- Work order -
Please output the section of the listing below that opens with the line containing "system layer refuses" and closes with the line containing "#[export] Instance M_ret", exactly and with nothing else.

- Dataset records -
(* ===== verification/ExchTypes.v ===== *)
(** * The exchange layer: state

    The state of [ExchangeManager], [ExchangeContext], [ReliableMessageContext] and
    [ReliableMessageMgr] (src/src/messaging): the pool of exchanges, the table of messages
    that wait for an acknowledgement, the timers, and the sessions they use. The operations
    are in a monad over this state, in which a call can die. *)

From S2P Require Import Prelude.
From S2P Require Import ChipError.
From S2P Require Import MessageHeader.
From S2P Require Import Mrp.

(** ** Flags of an exchange *)

Inductive Flag :=
| kFlagInitiator
| kFlagResponseExpected
| kFlagAutoRequestAck
| kFlagWaitingForAck
| kFlagAckPending
| kFlagAckMessageCounterIsValid
| kFlagWillSendMessage
| kFlagClosed
| kFlagEphemeralExchange
| kFlagIgnoreSessionRelease
| kFlagReceivedAtLeastOneMessage
| kFlagWaitingForResponseOrAck.

#[export] Instance Flag_eq_dec : EqDecision Flag.
Proof. solve_decision. Defined.

(** The bit of a flag in the [uint16_t]. *)
Definition flag_bit (f : Flag) : Z :=
  match f with
  | kFlagInitiator => 0
  | kFlagResponseExpected => 1
  | kFlagAutoRequestAck => 2
  | kFlagWaitingForAck => 3
  | kFlagAckPending => 4
  | kFlagAckMessageCounterIsValid => 5
  | kFlagWillSendMessage => 6
  | kFlagClosed => 7
  | kFlagEphemeralExchange => 8
  | kFlagIgnoreSessionRelease => 9
  | kFlagReceivedAtLeastOneMessage => 10
  | kFlagWaitingForResponseOrAck => 11
  end.

(** [BitFlags::Has] and [BitFlags::Set(flag, isSet)]. *)
Definition Flags_Has (f : Flag) (v : Z) : bool := Z.testbit v (flag_bit f).
Definition Flags_Set (f : Flag) (isSet : bool) (v : Z) : Z :=
  if isSet then Z.setbit v (flag_bit f) else Z.clearbit v (flag_bit f).

Lemma flag_bit_inj f g : flag_bit f = flag_bit g → f = g.
Proof. by destruct f, g. Qed.

Lemma flag_bit_nonneg f : 0 <= flag_bit f.
Proof. by destruct f. Qed.

Lemma Flags_Has_Set f g b v : Flags_Has g (Flags_Set f b v) = if decide (f = g) then b else Flags_Has g v.
Proof.
  unfold Flags_Has, Flags_Set. pose proof (flag_bit_nonneg f). pose proof (flag_bit_nonneg g).
  case_decide as E.
  - subst g. destruct b; [by rewrite Z.setbit_eq|by rewrite Z.clearbit_eq].
  - assert (flag_bit f ≠ flag_bit g) as Hne by (intros Hb; by apply E, flag_bit_inj).
    destruct b; [by rewrite Z.setbit_neq|by rewrite Z.clearbit_neq].
Qed.

Lemma Flags_Has_0 f : Flags_Has f 0 = false.
Proof. apply Z.testbit_0_l. Qed.

(** ** Sessions *)

Inductive SessionType := kUnauthenticated | kSecure | kGroupIncoming | kGroupOutgoing.

#[export] Instance SessionType_eq_dec : EqDecision SessionType.
Proof. solve_decision. Defined.

(** [SecureSession::State]; the other sessions have no state. *)
Inductive SecureState := kEstablishing | kActive | kDefunct | kPendingEviction.

#[export] Instance SecureState_eq_dec : EqDecision SecureState.
Proof. solve_decision. Defined.

(** What the exchange layer uses of a session: its type, whether it is a CASE session, its
    state, whether its transport is UDP, the intervals of the peer, and when the peer was last
    heard. *)
Record Session := mkSession {
  s_type : SessionType;
  s_case : bool;
  s_state : SecureState;
  s_udp : bool;
  s_remote : MrpConfig;
  s_lastPeerActivity : Z
}.

Definition set_s_state (st : SecureState) (sess : Session) : Session :=
  mkSession (s_type sess) (s_case sess) st (s_udp sess) (s_remote sess) (s_lastPeerActivity sess).

Definition Session_IsGroupSession (sess : Session) : bool :=
  bool_decide (s_type sess = kGroupIncoming) || bool_decide (s_type sess = kGroupOutgoing).
Definition IsSecureSession (sess : Session) : bool := bool_decide (s_type sess = kSecure).
Definition IsCASESession (sess : Session) : bool := s_case sess.

Definition AllowsMRP (sess : Session) : bool :=
  match s_type sess with kGroupIncoming | kGroupOutgoing => false | _ => s_udp sess end.

Definition IsActiveSession (sess : Session) : bool :=
  match s_type sess with kSecure => bool_decide (s_state sess = kActive) | _ => true end.

Definition IsPeerActive (now : Z) (sess : Session) : bool :=
  u64 (now - s_lastPeerActivity sess) <? mActiveThresholdTime (s_remote sess).

Definition GetMRPBaseTimeout (now : Z) (sess : Session) : Z :=
  match s_type sess with
  | kGroupIncoming | kGroupOutgoing => 0
  | _ => if IsPeerActive now sess then mActiveRetransTimeout (s_remote sess) else mIdleRetransTimeout (s_remote sess)
  end.

(** ** Which messages an exchange may carry *)

Definition SecureChannel_Id : ProtocolId := mkProtocolId VendorId_Common 0.
Definition StandaloneAck : Z := 0x10.

(** [PBKDFParamRequest] to [PASE_Pake3], and [CASE_Sigma1] to [CASE_Sigma2Resume]. *)
Definition establishes_session (type : Z) : bool :=
  ((0x20 <=? type) && (type <=? 0x24)) || ((0x30 <=? type) && (type <=? 0x33)).

Definition StatusReport : Z := 0x40.

(** [ApplicationExchangeDispatch], [EphemeralExchangeDispatch] and
    [SessionEstablishmentExchangeDispatch]. *)
Inductive Dispatch := ApplicationDispatch | EphemeralDispatch | SessionEstablishmentDispatch.

#[export] Instance Dispatch_eq_dec : EqDecision Dispatch.
Proof. solve_decision. Defined.

Definition MessagePermitted (d : Dispatch) (protocol : ProtocolId) (type : Z) : bool :=
  match d with
  | ApplicationDispatch => negb (bool_decide (protocol = SecureChannel_Id) && establishes_session type)
  | EphemeralDispatch => bool_decide (protocol = SecureChannel_Id) && (type =? StandaloneAck)
  | SessionEstablishmentDispatch =>
      bool_decide (protocol = SecureChannel_Id) && ((type =? StandaloneAck) || establishes_session type || (type =? StatusReport))
  end.

(** ** Exchanges *)

(** [ec_owner] and [ec_uid] are not in the source: whether the reference of the exchange's
    creator is still there, and a number that no other exchange ever has. *)
Record ExchangeContext := mkEC {
  ec_mFlags : Z;
  ec_mNextAckTime : Z;
  ec_mPendingPeerAckMessageCounter : Z;
  ec_mResponseTimeout : Z;
  ec_mDelegate : option nat;
  ec_mSession : option nat;
  ec_mExchangeId : Z;
  ec_mDispatch : Dispatch;
  ec_mRefCount : Z;
  ec_owner : bool;
  ec_uid : nat
}.

Definition ecset_flags v c := mkEC v (ec_mNextAckTime c) (ec_mPendingPeerAckMessageCounter c) (ec_mResponseTimeout c) (ec_mDelegate c) (ec_mSession c) (ec_mExchangeId c) (ec_mDispatch c) (ec_mRefCount c) (ec_owner c) (ec_uid c).
Definition ecset_nextAck v c := mkEC (ec_mFlags c) v (ec_mPendingPeerAckMessageCounter c) (ec_mResponseTimeout c) (ec_mDelegate c) (ec_mSession c) (ec_mExchangeId c) (ec_mDispatch c) (ec_mRefCount c) (ec_owner c) (ec_uid c).
Definition ecset_pending v c := mkEC (ec_mFlags c) (ec_mNextAckTime c) v (ec_mResponseTimeout c) (ec_mDelegate c) (ec_mSession c) (ec_mExchangeId c) (ec_mDispatch c) (ec_mRefCount c) (ec_owner c) (ec_uid c).
Definition ecset_timeout v c := mkEC (ec_mFlags c) (ec_mNextAckTime c) (ec_mPendingPeerAckMessageCounter c) v (ec_mDelegate c) (ec_mSession c) (ec_mExchangeId c) (ec_mDispatch c) (ec_mRefCount c) (ec_owner c) (ec_uid c).
Definition ecset_delegate v c := mkEC (ec_mFlags c) (ec_mNextAckTime c) (ec_mPendingPeerAckMessageCounter c) (ec_mResponseTimeout c) v (ec_mSession c) (ec_mExchangeId c) (ec_mDispatch c) (ec_mRefCount c) (ec_owner c) (ec_uid c).
Definition ecset_session v c := mkEC (ec_mFlags c) (ec_mNextAckTime c) (ec_mPendingPeerAckMessageCounter c) (ec_mResponseTimeout c) (ec_mDelegate c) v (ec_mExchangeId c) (ec_mDispatch c) (ec_mRefCount c) (ec_owner c) (ec_uid c).
Definition ecset_ref v c := mkEC (ec_mFlags c) (ec_mNextAckTime c) (ec_mPendingPeerAckMessageCounter c) (ec_mResponseTimeout c) (ec_mDelegate c) (ec_mSession c) (ec_mExchangeId c) (ec_mDispatch c) v (ec_owner c) (ec_uid c).
Definition ecset_owner v c := mkEC (ec_mFlags c) (ec_mNextAckTime c) (ec_mPendingPeerAckMessageCounter c) (ec_mResponseTimeout c) (ec_mDelegate c) (ec_mSession c) (ec_mExchangeId c) (ec_mDispatch c) (ec_mRefCount c) v (ec_uid c).

(** Test and change of a flag of an exchange. *)
Definition ec_has (f : Flag) (c : ExchangeContext) : bool := Flags_Has f (ec_mFlags c).
Definition ec_set (f : Flag) (b : bool) (c : ExchangeContext) : ExchangeContext := ecset_flags (Flags_Set f b (ec_mFlags c)) c.

Lemma ec_has_set f g b c : ec_has g (ec_set f b c) = if decide (f = g) then b else ec_has g c.
Proof. apply Flags_Has_Set. Qed.

(** The other fields do not matter to the flags. *)
Lemma ec_has_nextAck f v c : ec_has f (ecset_nextAck v c) = ec_has f c.
Proof. done. Qed.
Lemma ec_has_pending f v c : ec_has f (ecset_pending v c) = ec_has f c.
Proof. done. Qed.
Lemma ec_has_timeout f v c : ec_has f (ecset_timeout v c) = ec_has f c.
Proof. done. Qed.
Lemma ec_has_delegate f v c : ec_has f (ecset_delegate v c) = ec_has f c.
Proof. done. Qed.
Lemma ec_has_session f v c : ec_has f (ecset_session v c) = ec_has f c.
Proof. done. Qed.
Lemma ec_has_ref f v c : ec_has f (ecset_ref v c) = ec_has f c.
Proof. done. Qed.
Lemma ec_has_owner f v c : ec_has f (ecset_owner v c) = ec_has f c.
Proof. done. Qed.

Create Rewrite HintDb ecflags.
#[export] Hint Rewrite ec_has_set ec_has_nextAck ec_has_pending ec_has_timeout ec_has_delegate ec_has_session ec_has_ref ec_has_owner : ecflags.

Definition IsAckPending : ExchangeContext → bool := ec_has kFlagAckPending.
Definition IsWaitingForAck : ExchangeContext → bool := ec_has kFlagWaitingForAck.
Definition HasPiggybackAckPending : ExchangeContext → bool := ec_has kFlagAckMessageCounterIsValid.
Definition IsResponseExpected : ExchangeContext → bool := ec_has kFlagResponseExpected.
Definition IsSendExpected : ExchangeContext → bool := ec_has kFlagWillSendMessage.

(** [retainedBuf] is known by its message counter; [None] is the null handle. *)
Record RetransTableEntry := mkEntry {
  re_ec : nat;
  re_retainedBuf : option Z;
  re_nextRetransTime : Z;
  re_sendCount : Z
}.

(** ** What the layer does to the outside *)

Inductive Event :=
| EvReceived (uid : nat) (counter : Z) (needsAck : bool)
| EvSent (uid : nat) (counter : Z) (header : PayloadHeader)
| EvResent (uid : nat) (counter : Z) (err : chip_error)
| EvDelivered (uid : nat) (counter : Z) (waiting : bool)
| EvResponseTimeout (uid : nat)
| EvClosing (uid : nat)
| EvSessionHang (session : nat).

Record World := mkWorld {
  w_now : Z;
  w_tick : nat;
  w_contexts : list (option ExchangeContext);
  w_table : list (option RetransTableEntry);
  w_sessions : list Session;
  w_timer : option Z;
  w_responseTimers : gmap nat Z;
  w_nextExchangeId : Z;
  w_nextUid : nat;
  w_trace : list Event
}.

Definition wset_now v w := mkWorld v (w_tick w) (w_contexts w) (w_table w) (w_sessions w) (w_timer w) (w_responseTimers w) (w_nextExchangeId w) (w_nextUid w) (w_trace w).
Definition wset_tick v w := mkWorld (w_now w) v (w_contexts w) (w_table w) (w_sessions w) (w_timer w) (w_responseTimers w) (w_nextExchangeId w) (w_nextUid w) (w_trace w).
Definition wset_contexts v w := mkWorld (w_now w) (w_tick w) v (w_table w) (w_sessions w) (w_timer w) (w_responseTimers w) (w_nextExchangeId w) (w_nextUid w) (w_trace w).
Definition wset_table v w := mkWorld (w_now w) (w_tick w) (w_contexts w) v (w_sessions w) (w_timer w) (w_responseTimers w) (w_nextExchangeId w) (w_nextUid w) (w_trace w).
Definition wset_sessions v w := mkWorld (w_now w) (w_tick w) (w_contexts w) (w_table w) v (w_timer w) (w_responseTimers w) (w_nextExchangeId w) (w_nextUid w) (w_trace w).
Definition wset_timer v w := mkWorld (w_now w) (w_tick w) (w_contexts w) (w_table w) (w_sessions w) v (w_responseTimers w) (w_nextExchangeId w) (w_nextUid w) (w_trace w).
Definition wset_responseTimers v w := mkWorld (w_now w) (w_tick w) (w_contexts w) (w_table w) (w_sessions w) (w_timer w) v (w_nextExchangeId w) (w_nextUid w) (w_trace w).
Definition wset_ids e u w := mkWorld (w_now w) (w_tick w) (w_contexts w) (w_table w) (w_sessions w) (w_timer w) (w_responseTimers w) e u (w_trace w).
Definition wset_trace v w := mkWorld (w_now w) (w_tick w) (w_contexts w) (w_table w) (w_sessions w) (w_timer w) (w_responseTimers w) (w_nextExchangeId w) (w_nextUid w) v.

(** ** The monad *)

(** How the program can end: [VerifyOrDie] fails, a freed object of a pool is used, or the
    system layer refuses the timer of the retransmissions. *)
Inductive death := VerifyFailed | FreedObject | TimerRefused.

Inductive result (A : Type) := Done (a : A) (w : World) | Died (d : death).
Arguments Done {A} a w.
Arguments Died {A} d.

Definition M (A : Type) : Type := World → result A.

#[export] Instance M_ret : MRet M := λ A a w, Done a w.
#[export] Instance M_bind : MBind M := λ A B k m w, match m w with Done a w' => k a w' | Died d => Died d end.

Definition die {A} (d : death) : M A := λ _, Died d.
Definition get : M World := λ w, Done w w.
Definition modify (f : World → World) : M () := λ w, Done () (f w).
Definition VerifyOrDie (b : bool) : M () := if b then mret () else die VerifyFailed.
Definition when (b : bool) (m : M ()) : M () := if b then m else mret ().
Definition emit (e : Event) : M () := modify (λ w, wset_trace (e :: w_trace w) w).

(** An answer of the environment: [f] at the number of answers given so far. *)
Definition ask {A} (f : nat → A) : M A := λ w, Done (f (w_tick w)) (wset_tick (S (w_tick w)) w).

(** The functor of [ForEachActiveObject] on the elements of a list; [true] stops. *)
Fixpoint for_each {A} (f : A → M bool) (l : list A) : M () :=
  match l with
  | [] => mret ()
  | x :: l => stop ← f x; if stop : bool then mret () else for_each f l
  end.

(** ** Pools *)

(** The indices of the objects of a pool that are in use. *)
Definition active_indices {A} (pool : list (option A)) : list nat :=
  filter (λ i, is_Some (mjoin (pool !! i))) (seq 0 (length pool)).

(** [StaticAllocatorBitmap::Allocate]: the first free index. *)
Fixpoint free_index {A} (i : nat) (pool : list (option A)) : option nat :=
  match pool with
  | [] => None
  | None :: _ => Some i
  | Some _ :: pool => free_index (S i) pool
  end.

Definition get_ec (k : nat) : M ExchangeContext := λ w,
  match w_contexts w !! k with Some (Some c) => Done c w | _ => Died FreedObject end.
Definition put_ec (k : nat) (c : ExchangeContext) : M () :=
  modify (λ w, wset_contexts (<[k := Some c]> (w_contexts w)) w).
Definition modify_ec (k : nat) (f : ExchangeContext → ExchangeContext) : M () :=
  c ← get_ec k; put_ec k (f c).

Definition get_entry (i : nat) : M RetransTableEntry := λ w,
  match w_table w !! i with Some (Some e) => Done e w | _ => Died FreedObject end.
Definition put_entry (i : nat) (e : option RetransTableEntry) : M () :=
  modify (λ w, wset_table (<[i := e]> (w_table w)) w).

Definition get_session (s : nat) : M Session := λ w,
  match w_sessions w !! s with Some sess => Done sess w | None => Died FreedObject end.
Definition put_session (s : nat) (sess : Session) : M () :=
  modify (λ w, wset_sessions (<[s := sess]> (w_sessions w)) w).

- Answer below -
    system layer refuses the timer of the retransmissions. *)
Inductive death := VerifyFailed | FreedObject | TimerRefused.

Inductive result (A : Type) := Done (a : A) (w : World) | Died (d : death).
Arguments Done {A} a w.
Arguments Died {A} d.

Definition M (A : Type) : Type := World → result A.

#[export] Instance M_ret : MRet M := λ A a w, Done a w.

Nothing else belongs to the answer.